The data »
(** * Operations on the cache's own state *)

Section local.
Context {K F : Type} `{HF : FIFO F loc} `{HP : Platform}.
Implicit Types (c : Cache K F) (e : CacheEntry).

Definition set_currentSize (z : Z) c : Cache K F :=
  mkCache _ _ (sizeQuota_ c) z (cacheMap_ c) (freeList_ c) (entries c) (freed c)
    (heap c) (brk c).
Definition set_freeList (l : F) c : Cache K F :=
  mkCache _ _ (sizeQuota_ c) (currentSize_ c) (cacheMap_ c) l (entries c) (freed c)
    (heap c) (brk c).
Definition set_entries (m : gmap loc CacheEntry) c : Cache K F :=
  mkCache _ _ (sizeQuota_ c) (currentSize_ c) (cacheMap_ c) (freeList_ c) m (freed c)
    (heap c) (brk c).
Definition set_freed (m : gmap loc CacheEntry) c : Cache K F :=
  mkCache _ _ (sizeQuota_ c) (currentSize_ c) (cacheMap_ c) (freeList_ c) (entries c) m
    (heap c) (brk c).
Definition set_heap (h : gmap loc (block K)) c : Cache K F :=
  mkCache _ _ (sizeQuota_ c) (currentSize_ c) (cacheMap_ c) (freeList_ c) (entries c)
    (freed c) h (brk c).

(** [Cache(size_t sizeQuota)], in a program whose heap is [h] so far. *)
Definition new_cache (sizeQuota : Z) (h : gmap loc (block K)) (b : loc) : Cache K F :=
  mkCache _ _ sizeQuota 0 ∅ (fifo_new 1%positive) ∅ ∅ h b.

(** ** The heap *)

Definition alloc (b : block K) : prog (Cache K F) loc := λ c,
  Ok (brk c, mkCache _ _ (sizeQuota_ c) (currentSize_ c) (cacheMap_ c) (freeList_ c)
               (entries c) (freed c) (<[brk c := b]> (heap c)) (Pos.succ (brk c))).

Definition load_block (p : loc) : prog (Cache K F) (block K) := λ c,
  match heap c !! p with
  | Some b => Ok (b, c)
  | None => Fault UseAfterFree
  end.

(** [free(p)], [delete p], [delete[] p]: nothing for [NULL]. *)
Definition free_block (p : option loc) : prog (Cache K F) unit := λ c,
  match p with
  | None => Ok (tt, c)
  | Some p =>
    match heap c !! p with
    | Some _ => Ok (tt, set_heap (delete p (heap c)) c)
    | None => Fault DoubleFree
    end
  end.

(** [strCpy]: [strlen(str)] bytes are allocated and one more is written. *)
Definition strCpy (str : string) : prog (Cache K F) loc :=
  let size := String.length str in
  let! copy := alloc (BName str) in
  if size <? usable size then pret copy else pfail HeapOverflow.

(** ** The nodes of the hash map *)

Definition load_entry (p : loc) : prog (Cache K F) CacheEntry := λ c,
  match entries c !! p with
  | Some e => Ok (e, c)
  | None =>
    match freed c !! p with
    | Some e => if freed_readable then Ok (e, c) else Fault UseAfterFree
    | None => Fault UseAfterFree
    end
  end.

(** A write to members of the entry at [p]. *)
Definition update_entry (p : loc) (g : CacheEntry → CacheEntry) : prog (Cache K F) unit :=
  let! e := load_entry p in
  pmodify (λ c, match entries c !! p with
                | Some _ => set_entries (<[p := g e]> (entries c)) c
                | None => set_freed (<[p := g e]> (freed c)) c
                end).

(** [cacheMap_.insert(make_pair(key, e))]: the node of the key and whether it
    is new.  Keys are compared by content ([EqCharPtr]). *)
Definition map_insert (key : string) (e : CacheEntry) : prog (Cache K F) (loc * bool) := λ c,
  match cacheMap_ c !! key with
  | Some p => Ok ((p, false), c)
  | None =>
    Ok ((brk c, true),
        mkCache _ _ (sizeQuota_ c) (currentSize_ c) (<[key := brk c]> (cacheMap_ c))
          (freeList_ c) (<[brk c := e]> (entries c)) (freed c) (heap c)
          (Pos.succ (brk c)))
  end.

Definition map_find (key : string) : prog (Cache K F) (option loc) := λ c,
  Ok (cacheMap_ c !! key, c).

(** [cacheMap_.erase(name)]: the node's storage is freed. *)
Definition map_erase (nm : loc) : prog (Cache K F) unit :=
  let! b := load_block nm in
  match b with
  | BName key =>
    pmodify (λ c,
      match cacheMap_ c !! key with
      | None => c
      | Some p =>
        mkCache _ _ (sizeQuota_ c) (currentSize_ c) (delete key (cacheMap_ c))
          (freeList_ c) (delete p (entries c))
          (match entries c !! p with
           | Some e => <[p := e]> (freed c)
           | None => freed c
           end) (heap c) (brk c)
      end)
  | _ => pfail UseAfterFree
  end.

(** ** The free list *)

Definition freeList {A} (m : prog F A) : prog (Cache K F) A := λ c,
  match m (freeList_ c) with
  | Ok (a, l) => Ok (a, set_freeList l c)
  | Fault x => Fault x
  end.

(** ** Methods that run no callback *)

Definition deallocate (p : loc) : prog (Cache K F) unit :=
  let! e := load_entry p in
  free_block (data e) ;;;
  free_block (name e) ;;;
  update_entry p (with_names None None).

(** The loop of [cleanup]; the result is [spaceFreed]. *)
Fixpoint cleanup_loop (fuel : nat) (space spaceFreed : Z) : prog (Cache K F) Z :=
  match fuel with
  | 0 => pfail OutOfFuel
  | S fuel =>
    if (spaceFreed <? space)%Z then
      let! r := freeList fifo_pop in
      match r with
      | None => pret spaceFreed
      | Some entry =>
        let! p := pnonnull entry in
        let! e := load_entry p in
        passert (refCount e =? 0)%Z ;;;
        let spaceFreed := wrap_size (spaceFreed + size e) in
        let! nm := pnonnull (name e) in
        map_erase nm ;;;
        deallocate p ;;;
        cleanup_loop fuel space spaceFreed
      end
    else pret spaceFreed
  end.

Definition cleanup (fuel : nat) (space : Z) : prog (Cache K F) unit :=
  let! spaceFreed := cleanup_loop fuel space 0 in
  pmodify (λ c, set_currentSize (wrap_size (currentSize_ c - spaceFreed)) c).

Definition reserve (key : string) : prog (Cache K F) bool :=
  let! keyCopy := strCpy key in
  let! result := map_insert key (CacheEntry_reserved keyCopy) in
  let '(p, inserted) := result in
  if (inserted : bool) then pret true
  else
    let! e := load_entry p in
    (if isReserved e then pret tt else update_entry p (with_isReserved true)) ;;;
    free_block (Some keyCopy) ;;;
    pret (negb (isReserved e)).

(** The first half of [doneWith]: one reference less. *)
Definition release (key : string) : prog (Cache K F) unit :=
  let! iter := map_find key in
  match iter with
  | Some p =>
    let! e := load_entry p in
    passert (0 <? refCount e)%Z ;;;
    update_entry p (with_refCount (wrap_size (refCount e - 1))) ;;;
    if (wrap_size (refCount e - 1) =? 0)%Z then
      let! n := freeList (fifo_push (Some p)) in
      update_entry p (with_freeListRef (Some n))
    else pret tt
  | None => passert false
  end.

Definition doneWith (fuel : nat) (key : string) : prog (Cache K F) unit :=
  release key ;;;
  let! c := pget in
  if (sizeQuota_ c <? currentSize_ c)%Z
  then cleanup fuel (wrap_size (currentSize_ c - sizeQuota_ c))
  else pret tt.

End local.

(** * Operations that run callbacks *)

Section client.
Context {W K F : Type} `{HF : FIFO F loc} `{HP : Platform} `{HC : !CacheClient W K F}.

Definition lift {A} (m : prog (Cache K F) A) : prog W A := λ w,
  match m (cache_of w) with
  | Ok (a, c) => Ok (a, set_cache c w)
  | Fault x => Fault x
  end.

(** Running the function object a [CacheCallback] pointer refers to. *)
Definition call (callback : loc) (d : CacheData) : prog W unit :=
  let! b := lift (load_block callback) in
  match b with
  | BCallback k => run_callback k d
  | _ => pfail UseAfterFree
  end.

(** The loop over [entry.queue] of [put].  A callback may append to the list
    while it is iterated, so the [i]-th element and the end are looked up in
    the current list in each iteration. *)
Fixpoint put_loop (fuel : nat) (p : loc) (i : nat) (d : CacheData) : prog W unit :=
  match fuel with
  | 0 => pfail OutOfFuel
  | S fuel =>
    let! e := lift (load_entry p) in
    match queue e !! i with
    | None => pret tt
    | Some callback =>
      lift (update_entry p (with_refCount (wrap_size (refCount e + 1)))) ;;;
      call callback d ;;;
      lift (free_block (Some callback)) ;;;
      put_loop fuel p (S i) d
    end
  end.

Definition put (fuel : nat) (key : string) (buf : option loc) (sz : Z) : prog W bool :=
  let! keyCopy := lift (strCpy key) in
  let! result := lift (map_insert key (CacheEntry_full keyCopy buf sz)) in
  let '(p, inserted) := result in
  if (inserted : bool) then
    lift (pmodify (λ c, set_currentSize (wrap_size (currentSize_ c + sz)) c)) ;;;
    pret true
  else
    let! e := lift (load_entry p) in
    (if isReserved e then
       lift (update_entry p (with_data buf sz)) ;;;
       put_loop fuel p 0 (mkCacheData buf sz true) ;;;
       lift (update_entry p (with_isReserved false))
     else pret tt) ;;;
    lift (free_block (Some keyCopy)) ;;;
    pret (isReserved e).

Definition get (key : string) (callback : option loc) : prog W bool :=
  let! iter := lift (map_find key) in
  match iter with
  | Some p =>
    let! e := lift (load_entry p) in
    match (isReserved e, callback) with
    | (true, Some cb) => lift (update_entry p (λ e, with_queue (queue e ++ [cb]) e))
    | _ =>
      let! cb := pnonnull callback in
      call cb (mkCacheData (data e) (size e) true) ;;;
      lift (update_entry p (λ e, with_refCount (wrap_size (refCount e + 1)) e)) ;;;
      let! e := lift (load_entry p) in
      match freeListRef e with
      | Some _ =>
        lift (freeList (fifo_remove (freeListRef e))) ;;;
        lift (update_entry p (with_freeListRef None))
      | None => pret tt
      end ;;;
      lift (free_block callback)
    end ;;;
    pret true
  | None =>
    lift (free_block callback) ;;;
    pret false
  end.

(** The loop over [entry.queue] of [cancelReservation]. *)
Fixpoint cancel_loop (fuel : nat) (p : loc) (i : nat) : prog W unit :=
  match fuel with
  | 0 => pfail OutOfFuel
  | S fuel =>
    let! e := lift (load_entry p) in
    match queue e !! i with
    | None => pret tt
    | Some callback =>
      call callback (mkCacheData None 0 false) ;;;
      lift (free_block (Some callback)) ;;;
      cancel_loop fuel p (S i)
    end
  end.

Definition cancelReservation (fuel : nat) (key : string) : prog W bool :=
  let! iter := lift (map_find key) in
  match iter with
  | Some p =>
    let! e := lift (load_entry p) in
    if isReserved e then
      lift (update_entry p (with_isReserved false)) ;;;
      cancel_loop fuel p 0 ;;;
      pret true
    else pret false
  | None => pret false
  end.

(** [~Cache]: [order] is the order in which the hash map is iterated. *)
Fixpoint destroy_entries (order : list (string * loc)) : prog (Cache K F) unit :=
  match order with
  | [] => pret tt
  | (_, p) :: order =>
    deallocate p ;;;
    let! e := load_entry p in
    match freeListRef e with
    | Some _ => freeList (fifo_remove (freeListRef e))
    | None => pret tt
    end ;;;
    destroy_entries order
  end.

What the task asks » Look above for lines with the word "refCount" and copy them all.

Response »
        passert (refCount e =? 0)%Z ;;;
    passert (0 <? refCount e)%Z ;;;
    update_entry p (with_refCount (wrap_size (refCount e - 1))) ;;;
    if (wrap_size (refCount e - 1) =? 0)%Z then
      lift (update_entry p (with_refCount (wrap_size (refCount e + 1)))) ;;;
      lift (update_entry p (λ e, with_refCount (wrap_size (refCount e + 1)) e)) ;;;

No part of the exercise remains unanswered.